Yeah in that same group.
"ok guys just hear me out, offer the perp a BJ, don't forget the cops to cups the balls"


----------



## HigherEDLawman (Aug 18, 2021)

RodneyFarva said:


> Yeah in that same group.
> "ok guys just hear me out, offer the perp a BJ, don't forget the cops to cups the balls"


Eye contact or no eye contact?


----------



## CCCSD (Jul 30, 2017)

Eye contact. To avoid eye contact is racist and disrespectful.


----------



## HistoryHound (Aug 30, 2008)

HigherEDLawman said:


> Eye contact or no eye contact?


Keep this kind of thing up and you'll fit right in here lol


----------



## CCCSD (Jul 30, 2017)

HistoryHound said:


> Keep this kind of thing up and you'll fit right in here lol


Thats good. I keep getting banned everywhere else!


----------



## HigherEDLawman (Aug 18, 2021)

CCCSD said:


> Thats good.
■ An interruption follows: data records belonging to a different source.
(* ===== verification/Float64.v ===== *)
(** * The float64 operations the program uses

    IEEE 754 binary64 as in the Standard Library's [SpecFloat]: conversion from and
    to integers, the arithmetic, the comparison, and the text of the verb %g. *)
From S2P Require Import Prelude Decimal GoTime.
From Stdlib Require Import ZArith Lia SpecFloat.
From stdpp Require Import base list strings.
#[local] Open Scope Z_scope.

Definition float64 : Type := spec_float.

Definition fadd : float64 -> float64 -> float64 := SFadd 53 1024.
Definition fmul : float64 -> float64 -> float64 := SFmul 53 1024.
Definition fdiv : float64 -> float64 -> float64 := SFdiv 53 1024.

(** [x <= y]; false when one is not a number. *)
Definition fle (x y : float64) : bool := SFleb x y.

(** [float64(n)] of an integer. *)
Definition ofInt (n : Z) : float64 := binary_normalize 53 1024 n 0 false.

(** A decimal constant [n / d]. *)
Definition constant (n d : Z) : float64 := fdiv (ofInt n) (ofInt d).

Section Conversion.
(** The language leaves the conversion of a value out of range to the
    implementation. *)
Variable outOfRange : float64 -> Z.

(** The integer part, towards zero. *)
Definition truncate (f : float64) : option Z :=
  match f with
  | S754_zero _ => Some 0
  | S754_finite s m e =>
      let n := if decide (0 <= e) then Z.pos m * 2 ^ e else Z.pos m / 2 ^ (- e) in Some (if s then - n else n)
  | _ => None
  end.

(** [int64(f)]. *)
Definition toInt64 (f : float64) : Z :=
  match truncate f with
  | Some n => if decide (int_ok n) then n else outOfRange f
  | None => outOfRange f
  end.

End Conversion.

(** ** The verb %g *)

(** [lo <= x <= hi], without the bounds unless [incl]. *)
Definition between (incl : bool) (lo x hi : Z) : bool :=
  if incl then bool_decide (lo <= x <= hi) else bool_decide (lo < x < hi).

(** The multiple of [10 ^ j] that stands for [d], if one lies in the interval:
    the nearer one if both neighbours do, the even one in the middle. *)
Definition shortened (incl : bool) (lo d hi j : Z) : option Z :=
  let q := d / 10 ^ j in
  let down := between incl lo (q * 10 ^ j) hi in
  let up := between incl lo ((q + 1) * 10 ^ j) hi in
  let r := d mod 10 ^ j in
  let nearer := if decide (2 * r < 10 ^ j) then q else if decide (10 ^ j < 2 * r) then q + 1 else if Z.even q then q else q + 1 in
  if down && up then Some nearer else if down then Some q else if up then Some (q + 1) else None.

Fixpoint shortestFrom (j : nat) (incl : bool) (lo d hi : Z) : Z * nat :=
  match shortened incl lo d hi (Z.of_nat j) with
  | Some q => (q, j)
  | None => match j with O => (d, 0%nat) | S j => shortestFrom j incl lo d hi end
  end.

(** The digits of the shortest decimal that is read back as [m * 2 ^ e], without
    trailing zeros, and the position of the point. *)
Definition shortestDigits (m : positive) (e : Z) : bytes * Z :=
  let lo := if decide (Z.pos m = 2 ^ 52 /\ - 1074 < e) then 4 * Z.pos m - 1 else 4 * Z.pos m - 2 in
  let scale := if decide (0 <= e - 2) then 2 ^ (e - 2) else 5 ^ (2 - e) in
  let q := Z.max 0 (2 - e) in
  let d := 4 * Z.pos m * scale in
  let '(n, j) := shortestFrom (length (FormatUint d)) (Z.even (Z.pos m)) (lo * scale) d ((4 * Z.pos m + 2) * scale) in
  (trimZeros (FormatUint n), len (FormatUint n) + Z.of_nat j - q).

Definition formatE (ds : bytes) (dp : Z) : bytes :=
  let exp := dp - 1 in
  take 1 ds ++ (if decide (drop 1 ds = []) then [] else Byte.x2e :: drop 1 ds)
  ++ Byte.x65 :: (if decide (exp < 0) then Byte.x2d else Byte.x2b) :: padded 2 (Z.abs exp).

Definition zeros (n : Z) : bytes := replicate (Z.to_nat n) Byte.x30.

Definition formatF (ds : bytes) (dp : Z) : bytes :=
  let whole := if decide (0 < dp) then take (Z.to_nat dp) (ds ++ zeros (dp - len ds)) else bs "0" in
  let fraction := zeros (- dp) ++ drop (Z.to_nat dp) ds in
  whole ++ (if decide (fraction = []) then [] else Byte.x2e :: fraction).

Definition FormatG (f : float64) : bytes :=
  match f with
  | S754_nan => bs "NaN"
  | S754_infinity s => if s then bs "-Inf" else bs "+Inf"
  | S754_zero s => if s then bs "-0" else bs "0"
  | S754_finite s m e =>
      let '(ds, dp) := shortestDigits m e in
      let text := if decide (dp - 1 < - 4 \/ 6 <= dp - 1) then formatE ds dp else formatF ds dp in
      if s then Byte.x2d :: text else text
  end.

Example format_float_vectors :
  FormatG (constant 5 1000) = bs "0.005" /\ FormatG (constant 25 10) = bs "2.5" /\ FormatG (ofInt 10) = bs "10"
  /\ FormatG (constant 1 3) = bs "0.3333333333333333" /\ FormatG (ofInt 1000000) = bs "1e+06" /\ FormatG (ofInt 999999) = bs "999999"
  /\ FormatG (constant 1 100000) = bs "1e-05" /\ FormatG (ofInt 123456789) = bs "1.23456789e+08"
  /\ FormatG (ofInt (- 2 ^ 63)) = bs "-9.223372036854776e+18" /\ FormatG (fadd (constant 1 10) (constant 2 10)) = bs "0.30000000000000004".
Proof. vm_compute. split_and!; reflexivity. Qed.

Example convert_vectors :
  toInt64 (fun _ => 0) (constant 5 2) = 2 /\ toInt64 (fun _ => 0) (constant (-5) 2) = -2
  /\ toInt64 (fun _ => 7) (ofInt (2 ^ 63)) = 7 /\ ofInt (2 ^ 53 + 1) = ofInt (2 ^ 53).
Proof. vm_compute. split_and!; reflexivity. Qed.

(** ** The order *)

(** Magnitudes are compared by exponent, then by mantissa. *)
Definition smaller (m1 : positive) (e1 : Z) (m2 : positive) (e2 : Z) : Prop := e1 < e2 \/ (e1 = e2 /\ (m1 <= m2)%positive).

Lemma fle_finite s m1 e1 m2 e2 :
  fle (S754_finite s m1 e1) (S754_finite s m2 e2) = true <-> if s then smaller m2 e2 m1 e1 else smaller m1 e1 m2 e2.
Proof.
  unfold fle, SFleb, SFcompare, smaller. change (Pos.compare_cont Eq m1 m2) with (m1 ?= m2)%positive.
  destruct s, (Z.compare_spec e1 e2), (Pos.compare_spec m1 m2); cbn; split; try done; lia.
Qed.

Lemma fle_trans x y z : fle x y = true -> fle y z = true -> fle x z = true.
Proof.
  destruct x as [[]|[]| |[] mx ex], y as [[]|[]| |[] my ey], z as [[]|[]| |[] mz ez]; try done; rewrite ?fle_finite; unfold smaller; lia.
Qed.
I keep getting banned everywhere else!


Masscops forums slogan. "If you're offended go somewhere else".


----------



## CCCSD (Jul 30, 2017)

And that’s WHY I always liked MA.


----------



## Goose (Dec 1, 2004)

HigherEDLawman said:


> Let's say he has a mental issue, because you know that's the way the world is going right? The social worker has no firearm so there is no firearm to take. Now said social worker could take him for a happy meal and an ice cream cone. Can always fix things with ice cream. It's not his fault he's acting this way, I blame COVID. Sadly this is what I imagine a group of people making decisions on law enforcement discuss. SMH, oh the future is grim.


Just wait until the perp drops a couple scoops of ice cream from the top of his cone. Then he'll be really pissed off.


----------



## HistoryHound (Aug 30, 2008)

Goose said:


> Just wait until the perp drops a couple scoops of ice cream from the top of his cone. Then he'll be really pissed off.


A couple scoops? Wouldn't that make it a high capacity cone?


----------



## Goose (Dec 1, 2004)

HistoryHound said:


> A couple scoops? Wouldn't that make it a high capacity cone?


If they're defunding the police, they'll have plenty of money left over after hiring underpaid mental health professionals to buy double scoop cones.


----------



## HigherEDLawman (Aug 18, 2021)

HistoryHound said:


> A couple scoops? Wouldn't that make it a high capacity cone?


The Waffle Cone, that's high capacity right?


----------